Computer engineers gain their unique expertise from both electrical engineering and computer science disciplines.
The electrical engineering background integrates the theory and design of electronics hardware with the knowledge of electronic circuits and devices, digital logic, digital systems, microprocessors, embedded systems, hardware organization, and computer system architecture.
The computer science background includes software engineering, data structures and algorithms, operating systems, database design, programming languages, computer networks, and parallel computing.
Computer Engineering (B.S.): Accredited by the Engineering Accreditation Commission of ABET, http://www.abet.org
Bachelor of Science in Computer Engineering — Degree Plan
“I was fortunate enough to learn all sorts of skills like woodworking, metalworking and operating a micromill for electronics prototyping.”
– Matteo Borri (B.S. ’07) — Read his story.
The career outlook is great for graduates with a computer engineering degree, with the Bureau of Labor Statistics predicting almost 10 percent job growth by 2020.
Computer Engineers work for the government and in industries in telecommunications, computers, semiconductors, biomedical and aerospace to name a few.
Graduates of the Computer Engineering program at St. Mary’s have been employed by the companies of all sizes, including Texas Instruments, IBM, Rackspace, USAA, National Instruments, Southwest Research Institute, Boeing, and the University of Texas Health Science Center.

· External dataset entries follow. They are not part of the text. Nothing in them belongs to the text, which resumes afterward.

(** ** The exact fit *)

Lemma wp_carve_exact L sz R l1 x l2 m h :
  heap_inv (AHeap (L ++ [(sz, true)] ++ R) (l1 ++ x :: l2)) (Heap m h) →
  x = HEAP_START + total L →
  wp (freelist_remove_node x;; kmalloc_carve x sz sz;; set_sz x sz;;
      unset_flag x FLAG_IS_FREE;; mret (x +64 sizeof_alloc_hdr_t))
    (λ p s', p = x + 8 ∧
       heap_inv (AHeap (L ++ [(sz, false)] ++ R) (l1 ++ l2)) s' ∧
       ∃ ws, chg m (h_mem s') ws ∧ Forall (touch L R x (x + sz)) ws) (Heap m h).
Proof.
  intros Hinv Hx.
  pose proof (region_intro L [(sz, true)] R _ m h x (x + sz) Hinv eq_refl Hx
    ltac:(simpl; lia)) as Hrg.
  pose proof Hrg as [_ _ _ _ ? ? ? HL Hmid HR Pm Hnb Hnh Hok Hm Hd Hf].
  simpl in Hmid, Pm, Hf, Hnh. inversion_clear Pm as [|? ? [Hh _] _]. simpl in Hh.
  assert (l1 ++ l2 ≡ₚ outer L R (x + sz)) as Hrest.
  { unfold outer. rewrite <-!Permutation_middle in Hf. by apply Permutation_cons_inv in Hf. }
  apply wp_bind. eapply wp_freelist_remove; [done..|]. intros m1 h1 ws1 C1 L1 D1.
  pose proof (outer_touch (xs := x) _ _ Hrest L1) as T1.
  pose proof (outer_links Hrg _ _ Hrest L1) as O1.
  apply wp_bind. unfold kmalloc_carve. rewrite Z.eqb_refl, (wrap_small 64) by heap_lia.
  eapply (wp_next_flag false); [done| |].
  { intros ??? E. eapply chg_hdr; [exact C1| |by eapply Hnh]. solve_words. }
  intros m2 ws2 C2 W2 N2.
  apply wp_bind. eapply wp_set_sz; [|by destruct Hh|].
  { eapply chg_hdr; [exact C2|solve_words|]. eapply chg_hdr; [exact C1|solve_words|exact Hh]. }
  intros m3 C3 Hh3. apply wp_bind. eapply wp_unset_free; [exact Hh3|].
  intros m4 C4 Hh4. apply wp_ret.
  pose proof (chg_trans _ _ _ _ _ C1 (chg_trans _ _ _ _ _ C2 (chg_trans _ _ _ _ _ C3 C4))) as C.
  assert (Forall (touch L R x (x + sz)) (ws1 ++ ws2 ++ [x] ++ [x])) as T.
  { solve_words. }
  split; [rewrite wrap_small; unfold sizeof_alloc_hdr_t in *; heap_lia|]. split; [|eauto].
  apply (region_splice Hrg _ _ _ _ _ C T); [done|done| |done| | | |].
  - simpl in *. rewrite andb_false_r. tauto.
  - constructor; [|constructor]. by split.
  - intros ??? E. eapply (chg_hdr m2 m4); [exact (chg_trans _ _ _ _ _ C3 C4)|solve_words|].
    simpl. by eapply N2.
  - eapply (outer_dll Hrg); [done|exact D1|
      exact (chg_trans _ _ _ _ _ C2 (chg_trans _ _ _ _ _ C3 C4))|solve_words].
  - done.
Qed.

(** ** The split *)

Lemma wp_carve_split L fsz asz R l1 x l2 m h :
  heap_inv (AHeap (L ++ [(fsz, true)] ++ R) (l1 ++ x :: l2)) (Heap m h) →
  x = HEAP_START + total L → 32 ≤ asz → asz mod 8 = 0 → asz + 32 ≤ fsz →
  wp (freelist_remove_node x;; kmalloc_carve x fsz asz;; set_sz x asz;;
      unset_flag x FLAG_IS_FREE;; mret (x +64 sizeof_alloc_hdr_t))
    (λ p s', p = x + 8 ∧
       heap_inv (AHeap (L ++ [(asz, false); (fsz - asz, true)] ++ R) (x + asz :: l1 ++ l2)) s' ∧
       ∃ ws, chg m (h_mem s') ws ∧ Forall (touch L R x (x + fsz)) ws) (Heap m h).
Proof.
  intros Hinv Hx Ha1 Ha2 Hfit.
  pose proof (region_intro L [(fsz, true)] R _ m h x (x + fsz) Hinv eq_refl Hx
    ltac:(simpl; lia)) as Hrg.
  pose proof Hrg as [_ _ _ _ ? ? ? HL Hmid HR Pm Hnb Hnh Hok Hm Hd Hf].
  simpl in Hmid, Pm, Hf, Hnh. inversion_clear Pm as [|? ? [Hh _] _]. simpl in Hh.
  destruct Hmid as (_ & Hmod & Hadj & _).
  assert (size_word asz ∧ size_word (fsz - asz)) as [Sa Sr].
  { split; (split; [heap_lia|dlia]). }
  assert (l1 ++ l2 ≡ₚ outer L R (x + fsz)) as Hrest.
  { unfold outer. rewrite <-!Permutation_middle in Hf. by apply Permutation_cons_inv in Hf. }
  apply wp_bind. eapply wp_freelist_remove; [done..|]. intros m1 h1 ws1 C1 L1 D1.
  pose proof (outer_touch (xs := x) _ _ Hrest L1) as T1.
  pose proof (outer_links Hrg _ _ Hrest L1) as O1.
  apply wp_bind. unfold kmalloc_carve. destruct (Z.eqb_spec fsz asz); [lia|].
  rewrite !(wrap_small 64 (x + asz)), !(wrap_small 64 (fsz - asz)) by heap_lia.
  set (r := x + asz) in *.
  pose proof (chg_heap_mapped _ _ _ C1 Hm) as Hm1.
  destruct (heap_mapped_hdr m1 r Hm1) as (sz0 & fr0 & pf0 & Hr0); [lia..|].
  apply wp_bind. eapply wp_set_sz; [exact Hr0|done|]. intros m2 C2 Hr2.
  apply wp_bind. eapply wp_set_free; [exact Hr2|]. intros m3 C3 Hr3.
  apply wp_bind. eapply wp_unset_prev; [exact Hr3|]. intros m4 C4 Hr4.
  pose proof (chg_trans _ _ _ _ _ C2 (chg_trans _ _ _ _ _ C3 C4)) as C24.
  pose proof (chg_heap_mapped _ _ _ C24 Hm1) as Hm4.
  apply wp_bind. eapply (wp_freelist_add _ _ r (l1 ++ l2)).
  { apply (outer_nodes_cons Hrg); [lia..|done]. }
  { exact Hm4. }
  { eapply (outer_dll Hrg); [done|exact D1|exact C24|solve_words]. }
  intros m5 ws5 C5 L5 D5.
  destruct (outer_links_cons Hrg r _ _ ltac:(lia) ltac:(lia) Hrest L5) as [T5 O5].
  assert (hdr m5 r (fsz - asz) true false) as Hr5.
  { eapply chg_hdr; [exact C5|solve_words|exact Hr4]. }
  apply wp_bind. eapply wp_get_sz; [exact Hr5|]. apply wp_bind. eapply wp_get_sz; [exact Hr5|].
  unfold sizeof_free_footer_t.
  rewrite (wrap_small 64 (r + (fsz - asz))), (wrap_small 64 (r + (fsz - asz) - 8)) by heap_lia.
  set (ft := r + (fsz - asz) - 8).
  pose proof (chg_trans _ _ _ _ _ C1 (chg_trans _ _ _ _ _ C24 C5)) as C15.
  apply wp_write. { eapply (region_word Hrg); [lia..|exact C15]. }
  intros m6 E6 C6. apply wp_bind. eapply wp_set_sz; [|done|].
  { eapply chg_hdr; [exact C6|solve_words|]. eapply chg_hdr; [exact C15|solve_words|exact Hh]. }
  intros m7 C7 Hh7. apply wp_bind. eapply wp_unset_free; [exact Hh7|].
  intros m8 C8 Hh8. apply wp_ret.
  pose proof (chg_trans _ _ _ _ _ C7 C8) as C78.
  pose proof (chg_trans _ _ _ _ _ C15 (chg_trans _ _ _ _ _ C6 C78)) as C.
  split; [rewrite wrap_small; unfold sizeof_alloc_hdr_t in *; heap_lia|].
  split; [|eexists; split; [exact C|solve_words]].
  eapply (region_splice Hrg); [exact C|solve_words|done|simpl; lia| | | | | |].
  - simpl. rewrite andb_false_r. destruct Sr. split_and!; done || lia.
  - simpl in *. destruct R as [|[? []] ?]; simpl in *; tauto.
  - simpl. constructor; [by split|]. constructor; [split; simpl|constructor].
    + eapply chg_hdr; [exact C78|solve_words|]. eapply chg_hdr; [exact C6|solve_words|exact Hr5].
    + intros _ _. rewrite (chg_load _ _ _ _ C78) by solve_words.
      subst m6 ft. apply load64_store64_eq. by destruct Sr.
  - intros ??? E. eapply chg_hdr; [exact C|solve_words|]. simpl. by eapply Hnh.
  - eapply (dseg_frame _ _ (([ft] ++ [x] ++ [x]))); [exact D5|exact (chg_trans _ _ _ _ _ C6 C78)|].
    intros y w [->|Hy]%elem_of_cons Hw; [set_unfold in Hw; lia|].
    rewrite Hrest in Hy. apply (outer_node Hrg) in Hy. set_unfold in Hw. lia.
  - simpl. rewrite Z.add_assoc || idtac. rewrite Hrest. unfold outer.
    replace (x + asz + (fsz - asz)) with (x + fsz) by lia. by rewrite Permutation_middle.
Qed.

In addition, many of our graduates go on to pursue graduate studies at prestigious institutions such as Stanford University, Rice University, Georgia Tech, Purdue University, Carnegie Mellon University, and Texas A&M University.
The Engineering Department also offers a unique five-year combined Bachelor of Science and Master of Science in Computer Engineering program. Undergraduate students begin graduate course work during their senior year and complete the master’s degree in the fifth year.
In order to accomplish this, students must plan starting in their freshman year to allow for summer courses so that they can take six hours of graduate work each semester in their senior undergraduate year.